Shackrobeat Vol. 1
(Flatbed Lamborgini Records FLR808, 2003)
Though they’ve been pegged as part of the current Afrobeat revival, San Francisco’s Aphrodesia go beyond that. Yes, their music is full of the same sort of interlocking guitars, uninhibited horns and layered percussion found in the pioneering work of the late legendary Fela Kuti and bands like Antibalas who superbly carry on his legacy. They also have a fancy for highlife, makossa, Caribbean rhythms, celebratory vocals and other touches that enhance the combination of African grooves, James Brown-ish funk, freeform solos and lengthy running times that have largely characterized Afrobeat up to now. So, having taken care of categorization or the lack of it, let me say that this CD is pure dynamite.
From the ear-catching percussion swirl that starts things off to the dub reggae trance that closes the proceedings, it’s a musical trip that pleasingly visits many key spots in Africa and the African diaspora.
Lead singer Lara Maykovich spent a couple years in Ghana and Zimbabwe researching and studying African rhythms, songs and dances, bringing a multilingual deep roots feel to such songs as the opening “Olondo,” “Ting Be” and the stunning “Black Rhino,” on which a lovely Stella Chiweshe-type mbira is urged along by drums and vocals that gradually seem to shed their frailty and become more assured. Truly inspired, as is the whole album.

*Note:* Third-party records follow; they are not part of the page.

Lemma send_targets_perm ts accepted p :
  pr_targets (send_targets ts accepted p) ++ pr_probing (send_targets ts accepted p) ≡ₚ
    pr_targets p ++ pr_probing p ++ ts ∧
  pr_targetFwders (send_targets ts accepted p) = pr_targetFwders p.
Proof.
  revert accepted p. induction ts as [|t ts IH]; intros accepted p; cbn [send_targets].
  { by rewrite app_nil_r. }
  destruct (head accepted) as [[]|];
    match goal with |- context [send_targets ts _ ?q] =>
      destruct (IH (tail accepted) q) as [H1 H2] end;
    rewrite H1, H2; cbn; (split; [|done]); solve_Permutation.
Qed.

Lemma prober_inv_perm p p' :
  pr_targets p' ++ pr_probing p' ≡ₚ pr_targets p ++ pr_probing p →
  pr_targetFwders p' = pr_targetFwders p → prober_inv p → prober_inv p'.
Proof.
  intros Hp Hs [Hnd Hset]. unfold prober_inv, tracked in *. rewrite Hs. split.
  - by rewrite Hp.
  - intros f. rewrite Hset. by rewrite Hp.
Qed.

Lemma prober_step_inv p p' : prober_inv p → prober_step p p' → prober_inv p'.
Proof.
  intros Hp Hs. destruct Hs as [f req p|accepted p|i failed p].
  - unfold Prober_AddProbe. case_bool_decide as Hf; [done|]. destruct Hp as [Hnd Hset].
    rewrite Hset in Hf. unfold prober_inv, tracked in *. cbn.
    assert (tg_fwder <$> (pr_targets p ++ [mkTarget f req]) ++ pr_probing p
            ≡ₚ f :: (tg_fwder <$> pr_targets p ++ pr_probing p)) as E.
    { rewrite !fmap_app. cbn. solve_Permutation. }
    rewrite E. split; [by apply NoDup_cons|]. intros g. rewrite E, elem_of_cons.
    rewrite <- Hset. set_solver.
  - unfold Prober_tick. eapply prober_inv_perm; [| |exact Hp].
    + destruct (send_targets_perm (take probeRoutineCount (pr_targets p)) accepted
        (mkProber (drop probeRoutineCount (pr_targets p)) (pr_targetFwders p) (pr_probing p)))
        as [-> _]. cbn [pr_targets pr_probing].
      rewrite <- (take_drop probeRoutineCount (pr_targets p)) at 3. solve_Permutation.
    + by destruct (send_targets_perm (take probeRoutineCount (pr_targets p)) accepted
        (mkProber (drop probeRoutineCount (pr_targets p)) (pr_targetFwders p) (pr_probing p)))
        as [_ ->].
  - unfold Prober_done. destruct (pr_probing p !! i) as [t|] eqn:Hi; [|done].
    pose proof (delete_Permutation _ _ _ Hi) as Hd. cbv zeta. revert Hd.
    generalize (delete i (pr_probing p)) as rest. intros rest Hd. destruct failed.
    + eapply prober_inv_perm; [| |exact Hp]; [|done]. cbn. rewrite Hd. solve_Permutation.
    + destruct Hp as [Hnd Hset]. unfold prober_inv, tracked in *. cbn.
      rewrite Hd in Hnd. setoid_rewrite Hd in Hset.
      assert (tg_fwder <$> pr_targets p ++ t :: rest ≡ₚ
              tg_fwder t :: (tg_fwder <$> pr_targets p ++ rest)) as E.
      { rewrite !fmap_app. cbn. solve_Permutation. }
      rewrite E in Hnd. apply NoDup_cons in Hnd as [Hn Hnd]. split; [done|].
      intros f. rewrite elem_of_difference, Hset, E, elem_of_cons, elem_of_singleton.
      split; [naive_solver|]. intros Hf. split; [by right|]. by intros ->.
Qed.

(** The prober never loses or duplicates a server.  In every execution, a server
    that was found down is, until a probe of it succeeds, either queued or being
    probed, exactly once; and the set that guards against queueing it twice is
    exactly these servers. *)
Theorem prober_reachable_inv p f :
  rtc prober_step NewProber p →
  NoDup (tracked p) ∧ (f ∈ pr_targetFwders p ↔ f ∈ tracked p) ∧
  ∀ req, f ∈ tracked (Prober_AddProbe f req p).
Proof.
  intros Hr.
  assert (prober_inv p) as [Hnd Hset].
  { assert (prober_inv NewProber) as H0 by (split; [constructor|set_solver]).
    induction Hr; eauto using prober_step_inv. }
  split_and!; [done|done|]. intros req. unfold Prober_AddProbe.
  case_bool_decide as Hf; [by apply Hset|]. unfold tracked. cbn. rewrite !fmap_app. set_solver.
Qed.
End prober_props.

(** ** Resolving through a forwarder *)

Section resolve_props.
Context {N : G53Name} {T : DomainTree N} {W : Type}.

(** The answer a client gets for the forwarder's response. *)
Definition forwarded_reply (request resp : Message) : Message :=
  set_header (Header_SetFlag FLAG_AA false
                (Header_set_id (h_id (m_header request)) (m_header resp))) resp.

(** Resolving by forwarding.  A query no forward zone applies to goes to the
    next resolver untouched.  When the zone's forwarder answers, the client gets
    that answer with its own query id and the authoritative flag cleared, marked
    for caching, and the rest of the chain is not asked. *)
Theorem Forwarder_Resolve_answer next m qs h (w : W) client q :
  m_question (c_request client) = Some q → c_response client = None →
  match ViewFwderMgr_GetFwder (c_view client) (q_name q) m with
  | None => Forwarder_Resolve next (m, qs, h, w) client = Resolver_PassToNext next (m, qs, h, w) client
  | Some f => ∀ m1 m2 resp rtt addr,
      Target_SetQuerySource f (GetQuerySource (c_view client) qs) m = Ret (m1, None) →
      Target_Forward f (c_request client) m1 = Ret (m2, (Some resp, rtt, None)) →
      Target_RemoteAddr f m2 = Ret addr →
      ∃ l, h !! l = None ∧
        Forwarder_Resolve next (m, qs, h, w) client =
        Ret ((m2, qs, <[l := forwarded_reply (c_request client) resp]> h, w),
             set_cache_answer true (set_response (Some l) client))
  end.
Proof.
  intros Hq Hr. unfold Forwarder_Resolve. rewrite Hr. cbn [outcome_bind mbind].
  unfold Forwarder_processRequest. rewrite (deref_question_Some _ _ Hq), bind_Ret.
  destruct (ViewFwderMgr_GetFwder _ _ _) as [f|]; [|by rewrite bind_Ret, Hr].
  intros m1 m2 resp rtt addr -> . rewrite bind_Ret. intros ->. rewrite bind_Ret. intros ->.
  rewrite bind_Ret. exists (fresh (dom h)). split; [apply not_elem_of_dom, is_fresh|].
  cbn -[fresh]. unfold deref. rewrite lookup_insert_eq. cbn -[fresh]. by rewrite insert_insert_eq.
Qed.
End resolve_props.

(** ** Examples *)

Section forwarder_examples.

Definition demo_down (f : nat) : bool := bool_decide (f = 1%nat).

Lemma SelectFwder_spec_witness :
  ∃ s' r, SelectFwder demo_down (λ _, 0) (RoundRobinSelector [0; 1; 2]%nat 1) = Ret (s', r) ∧
          r = Some 2%nat.
Proof.
  destruct (SelectFwder_spec demo_down (λ _, 0) (RoundRobinSelector [0; 1; 2]%nat 1)) as (s' & r & E & _).
  - done.
  - intros next [= <-]. cbn. lia.
  - exists s', r. split; [exact E|]. vm_compute in E. congruence.
Defined.

Lemma checkStatus_history_witness :
  uf_isDown (status_run [(10, true); (20, false); (30, true); (36, true)]
               (NewSafeUDPFwder "192.0.2.53:53" (2 * Second) (5 * Second))) = true.
Proof.
  refine (proj2 (checkStatus_history [(10, true); (20, false)] [(30, true); (36, true)]
    (NewSafeUDPFwder "192.0.2.53:53" (2 * Second) (5 * Second)) _ _ _ _ _)).
  - reflexivity.
  - reflexivity.
  - repeat constructor; cbn; lia.
  - right. exists (20, false). done.
  - repeat constructor.
Defined.

Definition demo_fwd_world : FwdWorld :=
  mkFwdWorld {[ 0%nat := mkUDPFwder (Some demo_sender) "192.0.2.53:53" 0 2 5 0 false ]} NewProber
    [mkNetAnswer None 7 (Some "timeout") 100; mkNetAnswer (Some (answer www RR_A [])) 8 None 103]
    (λ _, None).
Definition demo_group : FwderGroup := NewFwderGroup (FixOrderSelector [0%nat]).
Definition demo_once : (FwdWorld * FwderGroup) * fwd_result :=
  match FwderGroup_forwardOnce (query www RR_A) (demo_fwd_world, demo_group) with
  | Ret r => r
  | _ => ((demo_fwd_world, demo_group), (None, 0, None))
  end.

Every member of the 11-piece band contributes memorable work, be it in the spotlight or in a supporting capacity. In fact, it’s a communal spirit that you feel in this music, a spirit that makes you forget your problems and dance or listen closely to the wisdom a song might offer along with an unfailingly sumptuous groove.
Shackrobeat Vol. 1
seems a good descriptive word for Aphrodesia’s sound- it’s rustic and unpretentious, while possessing a certain sturdy charm. There’s plenty to savor here, but with any luck at all the “Vol.1” in the title is indicative that there’s more down the line. Obtain this disc without hesitation, and keep your eyes and ears open for further sounds from the shack.